WHAT THE EXERCISE ASKS:
Would you output the entries below only from the line containing "(Ascii.eqb a (to_lower" through the line containing "let '(neg, r1) := read_sign r in", exactly as they stand and with both ends included?

MATERIAL SUPPLIED:

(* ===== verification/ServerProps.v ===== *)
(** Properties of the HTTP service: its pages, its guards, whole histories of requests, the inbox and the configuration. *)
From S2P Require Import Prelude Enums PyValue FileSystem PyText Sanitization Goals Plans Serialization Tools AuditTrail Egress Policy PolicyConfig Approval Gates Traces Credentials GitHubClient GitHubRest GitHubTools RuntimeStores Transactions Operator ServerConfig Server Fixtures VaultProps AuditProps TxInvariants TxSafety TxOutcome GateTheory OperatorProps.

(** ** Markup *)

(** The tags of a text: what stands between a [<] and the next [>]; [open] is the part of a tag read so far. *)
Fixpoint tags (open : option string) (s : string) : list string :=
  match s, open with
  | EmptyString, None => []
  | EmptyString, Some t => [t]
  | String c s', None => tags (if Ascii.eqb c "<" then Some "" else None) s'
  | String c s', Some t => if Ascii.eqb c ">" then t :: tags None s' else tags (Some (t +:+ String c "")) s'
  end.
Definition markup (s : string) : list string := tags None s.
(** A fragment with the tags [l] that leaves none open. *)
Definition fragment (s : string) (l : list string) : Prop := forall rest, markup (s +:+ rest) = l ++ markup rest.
---
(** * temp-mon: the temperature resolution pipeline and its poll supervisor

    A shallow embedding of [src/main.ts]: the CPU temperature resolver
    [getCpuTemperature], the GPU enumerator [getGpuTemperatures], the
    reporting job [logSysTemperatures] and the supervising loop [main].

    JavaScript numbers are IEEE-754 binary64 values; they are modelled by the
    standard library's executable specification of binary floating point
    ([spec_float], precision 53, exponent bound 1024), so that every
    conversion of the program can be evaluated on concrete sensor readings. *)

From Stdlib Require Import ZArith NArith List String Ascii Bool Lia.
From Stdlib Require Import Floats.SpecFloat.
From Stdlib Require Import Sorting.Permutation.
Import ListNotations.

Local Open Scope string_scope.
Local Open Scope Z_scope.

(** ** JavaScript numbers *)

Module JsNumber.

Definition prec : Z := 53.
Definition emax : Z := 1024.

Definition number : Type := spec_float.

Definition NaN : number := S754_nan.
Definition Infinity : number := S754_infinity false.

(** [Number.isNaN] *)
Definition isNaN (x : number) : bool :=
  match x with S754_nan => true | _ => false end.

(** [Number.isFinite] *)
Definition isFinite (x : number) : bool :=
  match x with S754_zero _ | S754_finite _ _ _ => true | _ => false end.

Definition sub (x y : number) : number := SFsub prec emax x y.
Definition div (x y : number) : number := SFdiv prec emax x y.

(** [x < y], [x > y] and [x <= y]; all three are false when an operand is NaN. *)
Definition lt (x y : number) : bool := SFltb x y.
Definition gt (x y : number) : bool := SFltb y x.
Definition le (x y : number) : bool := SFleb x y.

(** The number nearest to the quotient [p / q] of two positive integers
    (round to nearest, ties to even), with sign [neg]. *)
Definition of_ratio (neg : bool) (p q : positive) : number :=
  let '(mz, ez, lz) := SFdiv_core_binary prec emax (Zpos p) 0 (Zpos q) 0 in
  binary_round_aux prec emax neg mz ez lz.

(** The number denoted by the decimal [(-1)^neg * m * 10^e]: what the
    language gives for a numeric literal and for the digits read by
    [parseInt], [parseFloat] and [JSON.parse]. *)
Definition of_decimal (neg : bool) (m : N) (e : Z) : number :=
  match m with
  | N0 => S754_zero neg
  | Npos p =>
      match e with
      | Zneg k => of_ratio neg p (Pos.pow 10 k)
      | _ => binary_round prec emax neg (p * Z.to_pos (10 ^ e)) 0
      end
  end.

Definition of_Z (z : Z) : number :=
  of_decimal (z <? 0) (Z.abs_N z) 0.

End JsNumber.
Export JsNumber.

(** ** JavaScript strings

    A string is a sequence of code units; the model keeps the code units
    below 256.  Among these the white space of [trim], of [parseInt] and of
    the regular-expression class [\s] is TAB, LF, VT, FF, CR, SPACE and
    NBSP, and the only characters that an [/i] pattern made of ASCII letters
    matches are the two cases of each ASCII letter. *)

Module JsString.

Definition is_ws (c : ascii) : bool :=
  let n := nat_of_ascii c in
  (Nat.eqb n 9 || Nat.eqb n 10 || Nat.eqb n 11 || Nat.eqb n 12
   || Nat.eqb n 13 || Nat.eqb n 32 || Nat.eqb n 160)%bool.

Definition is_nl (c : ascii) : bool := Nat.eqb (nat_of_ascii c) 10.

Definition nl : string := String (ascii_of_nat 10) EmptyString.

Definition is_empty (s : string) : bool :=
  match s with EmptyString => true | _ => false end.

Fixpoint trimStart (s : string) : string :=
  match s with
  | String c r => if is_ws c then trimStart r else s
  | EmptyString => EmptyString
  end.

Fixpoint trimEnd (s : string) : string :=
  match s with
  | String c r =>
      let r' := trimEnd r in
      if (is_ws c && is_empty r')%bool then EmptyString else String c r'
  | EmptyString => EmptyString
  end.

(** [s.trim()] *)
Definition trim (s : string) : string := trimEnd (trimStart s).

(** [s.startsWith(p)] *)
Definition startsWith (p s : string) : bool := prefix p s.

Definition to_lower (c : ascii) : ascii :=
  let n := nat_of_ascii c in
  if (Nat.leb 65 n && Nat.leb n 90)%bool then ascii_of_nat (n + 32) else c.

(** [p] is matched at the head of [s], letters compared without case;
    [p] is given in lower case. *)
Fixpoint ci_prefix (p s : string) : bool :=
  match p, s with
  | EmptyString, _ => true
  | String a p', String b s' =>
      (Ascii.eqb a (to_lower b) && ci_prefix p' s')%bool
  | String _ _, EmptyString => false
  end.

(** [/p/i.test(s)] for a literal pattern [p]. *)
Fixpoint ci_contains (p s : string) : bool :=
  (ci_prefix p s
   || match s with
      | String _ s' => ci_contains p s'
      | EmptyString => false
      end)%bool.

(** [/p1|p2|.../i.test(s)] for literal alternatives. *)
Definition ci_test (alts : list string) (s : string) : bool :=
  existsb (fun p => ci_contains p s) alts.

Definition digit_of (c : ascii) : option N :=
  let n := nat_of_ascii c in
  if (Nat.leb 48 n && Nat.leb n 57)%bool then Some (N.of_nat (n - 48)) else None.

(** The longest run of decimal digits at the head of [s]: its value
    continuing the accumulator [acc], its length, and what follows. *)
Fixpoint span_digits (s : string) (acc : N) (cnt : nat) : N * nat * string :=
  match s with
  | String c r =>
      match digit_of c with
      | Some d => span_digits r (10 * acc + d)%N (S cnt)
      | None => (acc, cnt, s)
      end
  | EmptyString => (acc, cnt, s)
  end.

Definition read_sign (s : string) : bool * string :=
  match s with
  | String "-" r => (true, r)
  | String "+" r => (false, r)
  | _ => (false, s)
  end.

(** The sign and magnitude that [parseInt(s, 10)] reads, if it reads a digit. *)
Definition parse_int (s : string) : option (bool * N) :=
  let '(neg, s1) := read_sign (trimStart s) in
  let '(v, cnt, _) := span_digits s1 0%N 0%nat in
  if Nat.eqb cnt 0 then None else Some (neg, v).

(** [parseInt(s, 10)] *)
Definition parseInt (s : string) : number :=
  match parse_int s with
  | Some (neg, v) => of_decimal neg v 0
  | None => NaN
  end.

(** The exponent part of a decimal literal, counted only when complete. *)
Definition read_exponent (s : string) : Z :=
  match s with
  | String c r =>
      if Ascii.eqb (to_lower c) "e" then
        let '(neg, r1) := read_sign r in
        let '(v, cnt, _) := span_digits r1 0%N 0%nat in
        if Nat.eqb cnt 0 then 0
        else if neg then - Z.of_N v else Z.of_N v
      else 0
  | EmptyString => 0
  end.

RESPONSE AREA:
      (Ascii.eqb a (to_lower b) && ci_prefix p' s')%bool
  | String _ _, EmptyString => false
  end.

(** [/p/i.test(s)] for a literal pattern [p]. *)
Fixpoint ci_contains (p s : string) : bool :=
  (ci_prefix p s
   || match s with
      | String _ s' => ci_contains p s'
      | EmptyString => false
      end)%bool.

(** [/p1|p2|.../i.test(s)] for literal alternatives. *)
Definition ci_test (alts : list string) (s : string) : bool :=
  existsb (fun p => ci_contains p s) alts.

Definition digit_of (c : ascii) : option N :=
  let n := nat_of_ascii c in
  if (Nat.leb 48 n && Nat.leb n 57)%bool then Some (N.of_nat (n - 48)) else None.

(** The longest run of decimal digits at the head of [s]: its value
    continuing the accumulator [acc], its length, and what follows. *)
Fixpoint span_digits (s : string) (acc : N) (cnt : nat) : N * nat * string :=
  match s with
  | String c r =>
      match digit_of c with
      | Some d => span_digits r (10 * acc + d)%N (S cnt)
      | None => (acc, cnt, s)
      end
  | EmptyString => (acc, cnt, s)
  end.

Definition read_sign (s : string) : bool * string :=
  match s with
  | String "-" r => (true, r)
  | String "+" r => (false, r)
  | _ => (false, s)
  end.

(** The sign and magnitude that [parseInt(s, 10)] reads, if it reads a digit. *)
Definition parse_int (s : string) : option (bool * N) :=
  let '(neg, s1) := read_sign (trimStart s) in
  let '(v, cnt, _) := span_digits s1 0%N 0%nat in
  if Nat.eqb cnt 0 then None else Some (neg, v).

(** [parseInt(s, 10)] *)
Definition parseInt (s : string) : number :=
  match parse_int s with
  | Some (neg, v) => of_decimal neg v 0
  | None => NaN
  end.

(** The exponent part of a decimal literal, counted only when complete. *)
Definition read_exponent (s : string) : Z :=
  match s with
  | String c r =>
      if Ascii.eqb (to_lower c) "e" then
        let '(neg, r1) := read_sign r in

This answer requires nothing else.